Saved data entries:
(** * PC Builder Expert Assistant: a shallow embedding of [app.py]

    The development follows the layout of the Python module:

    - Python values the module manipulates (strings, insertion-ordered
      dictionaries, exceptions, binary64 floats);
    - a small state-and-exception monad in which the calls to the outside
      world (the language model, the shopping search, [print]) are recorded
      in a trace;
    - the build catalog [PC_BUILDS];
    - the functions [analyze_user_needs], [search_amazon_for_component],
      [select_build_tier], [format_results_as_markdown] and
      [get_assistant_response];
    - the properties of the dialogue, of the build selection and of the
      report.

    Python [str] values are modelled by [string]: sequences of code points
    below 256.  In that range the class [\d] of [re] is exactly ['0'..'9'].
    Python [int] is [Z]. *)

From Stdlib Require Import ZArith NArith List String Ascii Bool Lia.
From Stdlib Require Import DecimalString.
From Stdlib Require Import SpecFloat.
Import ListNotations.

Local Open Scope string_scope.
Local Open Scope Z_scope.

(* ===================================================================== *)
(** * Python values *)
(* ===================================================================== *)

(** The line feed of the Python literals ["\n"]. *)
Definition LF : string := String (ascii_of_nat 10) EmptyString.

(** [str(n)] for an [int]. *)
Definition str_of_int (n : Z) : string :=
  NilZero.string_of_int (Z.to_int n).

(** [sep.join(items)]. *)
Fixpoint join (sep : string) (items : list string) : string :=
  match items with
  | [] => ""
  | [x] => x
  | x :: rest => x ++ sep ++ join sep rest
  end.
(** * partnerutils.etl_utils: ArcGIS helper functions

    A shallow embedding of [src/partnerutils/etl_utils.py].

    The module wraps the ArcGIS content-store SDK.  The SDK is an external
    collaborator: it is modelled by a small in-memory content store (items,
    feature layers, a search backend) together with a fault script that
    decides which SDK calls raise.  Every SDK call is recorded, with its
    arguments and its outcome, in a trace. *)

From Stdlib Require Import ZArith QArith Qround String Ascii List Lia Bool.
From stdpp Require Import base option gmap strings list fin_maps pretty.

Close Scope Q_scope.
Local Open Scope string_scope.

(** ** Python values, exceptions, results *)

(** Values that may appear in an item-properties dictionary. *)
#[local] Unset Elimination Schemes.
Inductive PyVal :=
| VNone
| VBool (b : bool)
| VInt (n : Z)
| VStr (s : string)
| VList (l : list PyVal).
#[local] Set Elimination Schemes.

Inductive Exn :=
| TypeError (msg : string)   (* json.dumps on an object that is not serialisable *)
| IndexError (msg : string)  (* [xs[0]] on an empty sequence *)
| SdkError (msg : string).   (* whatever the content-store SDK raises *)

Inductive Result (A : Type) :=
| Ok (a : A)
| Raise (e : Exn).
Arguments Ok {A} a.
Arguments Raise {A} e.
---
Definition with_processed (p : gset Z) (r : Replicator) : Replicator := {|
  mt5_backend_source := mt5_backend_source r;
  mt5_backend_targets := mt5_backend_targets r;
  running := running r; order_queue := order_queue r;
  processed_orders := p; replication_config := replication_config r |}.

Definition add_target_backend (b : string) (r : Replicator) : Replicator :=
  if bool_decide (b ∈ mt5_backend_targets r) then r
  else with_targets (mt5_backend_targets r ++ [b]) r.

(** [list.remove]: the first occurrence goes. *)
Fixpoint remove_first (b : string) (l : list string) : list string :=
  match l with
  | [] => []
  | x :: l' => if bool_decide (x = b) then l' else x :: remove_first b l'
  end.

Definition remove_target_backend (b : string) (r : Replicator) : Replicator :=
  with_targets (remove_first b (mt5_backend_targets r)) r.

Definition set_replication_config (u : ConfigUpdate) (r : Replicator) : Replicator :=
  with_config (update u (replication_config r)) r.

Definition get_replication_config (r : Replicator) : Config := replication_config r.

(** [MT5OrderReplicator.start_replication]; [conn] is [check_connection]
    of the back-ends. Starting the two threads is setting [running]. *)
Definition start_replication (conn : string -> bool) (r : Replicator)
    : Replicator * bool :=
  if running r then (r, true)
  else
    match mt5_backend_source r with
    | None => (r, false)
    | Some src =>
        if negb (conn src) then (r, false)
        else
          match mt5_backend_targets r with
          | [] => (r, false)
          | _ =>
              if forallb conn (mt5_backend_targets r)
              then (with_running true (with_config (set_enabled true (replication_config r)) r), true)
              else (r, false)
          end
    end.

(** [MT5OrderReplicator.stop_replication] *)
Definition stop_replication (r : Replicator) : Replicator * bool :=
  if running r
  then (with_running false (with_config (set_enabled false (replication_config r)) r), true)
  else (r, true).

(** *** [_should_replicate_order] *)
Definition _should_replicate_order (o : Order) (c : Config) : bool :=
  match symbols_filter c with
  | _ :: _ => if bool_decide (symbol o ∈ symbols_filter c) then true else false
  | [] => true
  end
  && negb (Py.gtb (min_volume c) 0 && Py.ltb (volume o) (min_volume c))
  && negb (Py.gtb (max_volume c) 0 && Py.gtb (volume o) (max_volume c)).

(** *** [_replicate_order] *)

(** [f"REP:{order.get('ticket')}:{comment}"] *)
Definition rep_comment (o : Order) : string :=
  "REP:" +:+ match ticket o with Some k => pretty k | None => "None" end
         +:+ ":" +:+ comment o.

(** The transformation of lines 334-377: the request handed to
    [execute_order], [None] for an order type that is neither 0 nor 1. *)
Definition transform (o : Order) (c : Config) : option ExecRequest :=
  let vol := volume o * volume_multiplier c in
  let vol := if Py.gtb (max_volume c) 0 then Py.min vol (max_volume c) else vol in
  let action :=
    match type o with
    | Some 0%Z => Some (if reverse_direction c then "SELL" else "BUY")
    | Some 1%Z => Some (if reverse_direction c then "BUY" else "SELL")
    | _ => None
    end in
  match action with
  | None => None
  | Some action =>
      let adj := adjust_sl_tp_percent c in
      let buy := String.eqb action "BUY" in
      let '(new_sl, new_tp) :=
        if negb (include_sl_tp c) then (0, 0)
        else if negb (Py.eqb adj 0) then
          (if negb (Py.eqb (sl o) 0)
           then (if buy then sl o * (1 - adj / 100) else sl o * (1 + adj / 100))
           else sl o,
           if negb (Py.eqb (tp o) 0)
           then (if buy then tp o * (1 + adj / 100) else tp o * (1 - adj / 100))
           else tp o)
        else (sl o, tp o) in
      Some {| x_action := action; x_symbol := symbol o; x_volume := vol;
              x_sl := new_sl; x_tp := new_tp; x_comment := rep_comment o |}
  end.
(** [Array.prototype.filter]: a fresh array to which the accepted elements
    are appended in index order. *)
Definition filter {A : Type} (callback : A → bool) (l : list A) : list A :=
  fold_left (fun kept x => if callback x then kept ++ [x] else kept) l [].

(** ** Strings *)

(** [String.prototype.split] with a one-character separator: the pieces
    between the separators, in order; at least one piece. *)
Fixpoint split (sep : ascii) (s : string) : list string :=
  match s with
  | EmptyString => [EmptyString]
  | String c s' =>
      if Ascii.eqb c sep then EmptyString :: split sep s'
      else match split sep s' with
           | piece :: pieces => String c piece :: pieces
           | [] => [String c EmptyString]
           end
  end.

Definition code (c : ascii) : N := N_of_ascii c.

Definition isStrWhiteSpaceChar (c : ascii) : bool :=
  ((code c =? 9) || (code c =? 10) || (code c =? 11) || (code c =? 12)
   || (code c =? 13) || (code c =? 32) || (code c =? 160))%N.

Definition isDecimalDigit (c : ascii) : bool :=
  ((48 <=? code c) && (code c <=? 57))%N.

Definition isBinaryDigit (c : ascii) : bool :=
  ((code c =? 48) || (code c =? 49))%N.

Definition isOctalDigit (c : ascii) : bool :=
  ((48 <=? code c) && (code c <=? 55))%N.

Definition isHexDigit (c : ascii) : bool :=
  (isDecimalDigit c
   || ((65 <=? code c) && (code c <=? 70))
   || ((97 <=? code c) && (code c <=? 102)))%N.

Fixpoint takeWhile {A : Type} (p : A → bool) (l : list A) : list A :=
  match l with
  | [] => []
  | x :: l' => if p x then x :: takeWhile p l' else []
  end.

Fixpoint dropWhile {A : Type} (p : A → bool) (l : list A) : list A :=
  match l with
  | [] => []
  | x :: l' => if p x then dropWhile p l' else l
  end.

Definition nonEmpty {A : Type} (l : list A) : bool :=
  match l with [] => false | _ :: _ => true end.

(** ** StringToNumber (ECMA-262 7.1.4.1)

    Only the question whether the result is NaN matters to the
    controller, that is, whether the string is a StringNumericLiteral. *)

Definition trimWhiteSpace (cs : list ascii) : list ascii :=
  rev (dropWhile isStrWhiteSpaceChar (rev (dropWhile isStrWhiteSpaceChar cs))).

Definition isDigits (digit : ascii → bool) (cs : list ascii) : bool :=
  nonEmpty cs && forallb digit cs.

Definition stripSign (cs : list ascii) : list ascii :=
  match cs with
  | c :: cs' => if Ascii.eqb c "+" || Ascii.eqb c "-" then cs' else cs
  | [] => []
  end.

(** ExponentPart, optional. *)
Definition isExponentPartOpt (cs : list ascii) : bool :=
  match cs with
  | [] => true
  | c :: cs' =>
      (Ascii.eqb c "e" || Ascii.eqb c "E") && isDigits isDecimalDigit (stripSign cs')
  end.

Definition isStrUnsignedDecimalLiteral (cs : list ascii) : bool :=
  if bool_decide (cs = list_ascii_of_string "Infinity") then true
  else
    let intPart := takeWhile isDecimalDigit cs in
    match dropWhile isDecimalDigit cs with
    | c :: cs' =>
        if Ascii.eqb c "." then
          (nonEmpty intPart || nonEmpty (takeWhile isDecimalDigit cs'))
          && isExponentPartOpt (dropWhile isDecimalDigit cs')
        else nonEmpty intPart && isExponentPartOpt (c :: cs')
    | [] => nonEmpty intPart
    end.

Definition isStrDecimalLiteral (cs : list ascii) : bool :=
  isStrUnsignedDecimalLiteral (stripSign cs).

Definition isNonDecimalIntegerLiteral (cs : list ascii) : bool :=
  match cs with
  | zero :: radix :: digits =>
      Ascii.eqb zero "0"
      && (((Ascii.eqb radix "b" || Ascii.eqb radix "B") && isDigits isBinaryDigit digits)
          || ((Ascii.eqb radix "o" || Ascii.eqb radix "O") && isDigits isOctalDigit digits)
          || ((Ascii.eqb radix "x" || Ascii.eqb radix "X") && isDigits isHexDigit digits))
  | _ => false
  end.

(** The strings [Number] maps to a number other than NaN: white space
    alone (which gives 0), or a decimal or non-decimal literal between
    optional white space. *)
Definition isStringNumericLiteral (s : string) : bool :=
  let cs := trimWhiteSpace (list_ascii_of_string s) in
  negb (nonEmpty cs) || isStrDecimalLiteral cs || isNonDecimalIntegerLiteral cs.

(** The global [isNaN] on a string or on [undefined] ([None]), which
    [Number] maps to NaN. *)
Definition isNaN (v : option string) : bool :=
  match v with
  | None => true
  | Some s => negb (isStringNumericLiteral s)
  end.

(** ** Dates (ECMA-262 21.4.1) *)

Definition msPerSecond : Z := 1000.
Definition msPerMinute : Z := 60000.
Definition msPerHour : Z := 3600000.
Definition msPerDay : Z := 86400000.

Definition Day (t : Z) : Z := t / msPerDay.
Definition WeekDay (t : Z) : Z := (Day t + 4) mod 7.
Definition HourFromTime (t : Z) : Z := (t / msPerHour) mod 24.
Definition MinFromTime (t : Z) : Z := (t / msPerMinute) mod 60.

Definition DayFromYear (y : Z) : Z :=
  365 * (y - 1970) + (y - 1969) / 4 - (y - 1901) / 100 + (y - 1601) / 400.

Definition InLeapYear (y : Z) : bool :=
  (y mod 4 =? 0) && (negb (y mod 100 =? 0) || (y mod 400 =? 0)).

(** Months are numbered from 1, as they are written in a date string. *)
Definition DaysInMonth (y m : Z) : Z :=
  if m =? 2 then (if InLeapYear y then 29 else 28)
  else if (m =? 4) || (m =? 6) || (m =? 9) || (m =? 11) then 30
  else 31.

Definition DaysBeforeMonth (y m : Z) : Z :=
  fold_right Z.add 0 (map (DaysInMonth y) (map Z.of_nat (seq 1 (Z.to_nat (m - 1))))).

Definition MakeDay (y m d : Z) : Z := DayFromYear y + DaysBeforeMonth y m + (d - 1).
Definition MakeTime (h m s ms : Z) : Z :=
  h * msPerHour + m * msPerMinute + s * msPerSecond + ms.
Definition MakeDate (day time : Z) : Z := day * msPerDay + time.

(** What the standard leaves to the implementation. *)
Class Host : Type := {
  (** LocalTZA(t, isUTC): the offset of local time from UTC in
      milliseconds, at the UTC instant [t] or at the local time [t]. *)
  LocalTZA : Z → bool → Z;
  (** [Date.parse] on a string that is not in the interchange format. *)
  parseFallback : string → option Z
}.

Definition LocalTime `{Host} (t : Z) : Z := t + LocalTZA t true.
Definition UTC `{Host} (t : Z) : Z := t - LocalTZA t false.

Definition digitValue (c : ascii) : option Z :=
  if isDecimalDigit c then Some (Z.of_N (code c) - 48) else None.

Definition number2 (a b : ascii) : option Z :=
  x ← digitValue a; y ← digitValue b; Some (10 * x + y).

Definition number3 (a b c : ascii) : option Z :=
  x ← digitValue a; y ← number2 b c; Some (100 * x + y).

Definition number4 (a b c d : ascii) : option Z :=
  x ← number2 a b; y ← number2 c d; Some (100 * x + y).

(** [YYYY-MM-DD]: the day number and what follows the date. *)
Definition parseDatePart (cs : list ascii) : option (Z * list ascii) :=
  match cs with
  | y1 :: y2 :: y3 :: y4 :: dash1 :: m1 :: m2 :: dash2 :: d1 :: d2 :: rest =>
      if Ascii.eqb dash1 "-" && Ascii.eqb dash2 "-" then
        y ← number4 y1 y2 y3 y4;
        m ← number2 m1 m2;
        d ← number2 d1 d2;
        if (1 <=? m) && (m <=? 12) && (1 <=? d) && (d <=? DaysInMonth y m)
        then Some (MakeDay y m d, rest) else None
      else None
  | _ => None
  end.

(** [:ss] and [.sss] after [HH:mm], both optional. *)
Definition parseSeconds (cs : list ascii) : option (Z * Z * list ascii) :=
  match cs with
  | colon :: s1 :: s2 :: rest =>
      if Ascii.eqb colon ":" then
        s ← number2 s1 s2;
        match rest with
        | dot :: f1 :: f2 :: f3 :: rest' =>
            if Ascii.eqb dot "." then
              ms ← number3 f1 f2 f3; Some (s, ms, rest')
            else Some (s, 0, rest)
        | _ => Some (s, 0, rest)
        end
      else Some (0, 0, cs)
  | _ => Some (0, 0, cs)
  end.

### WHAT IS BEING ASKED
Please go through the data above and copy every line that has the word "isNaN".

### SOLUTION FOR THIS PROBLEM
(** The global [isNaN] on a string or on [undefined] ([None]), which
Definition isNaN (v : option string) : bool :=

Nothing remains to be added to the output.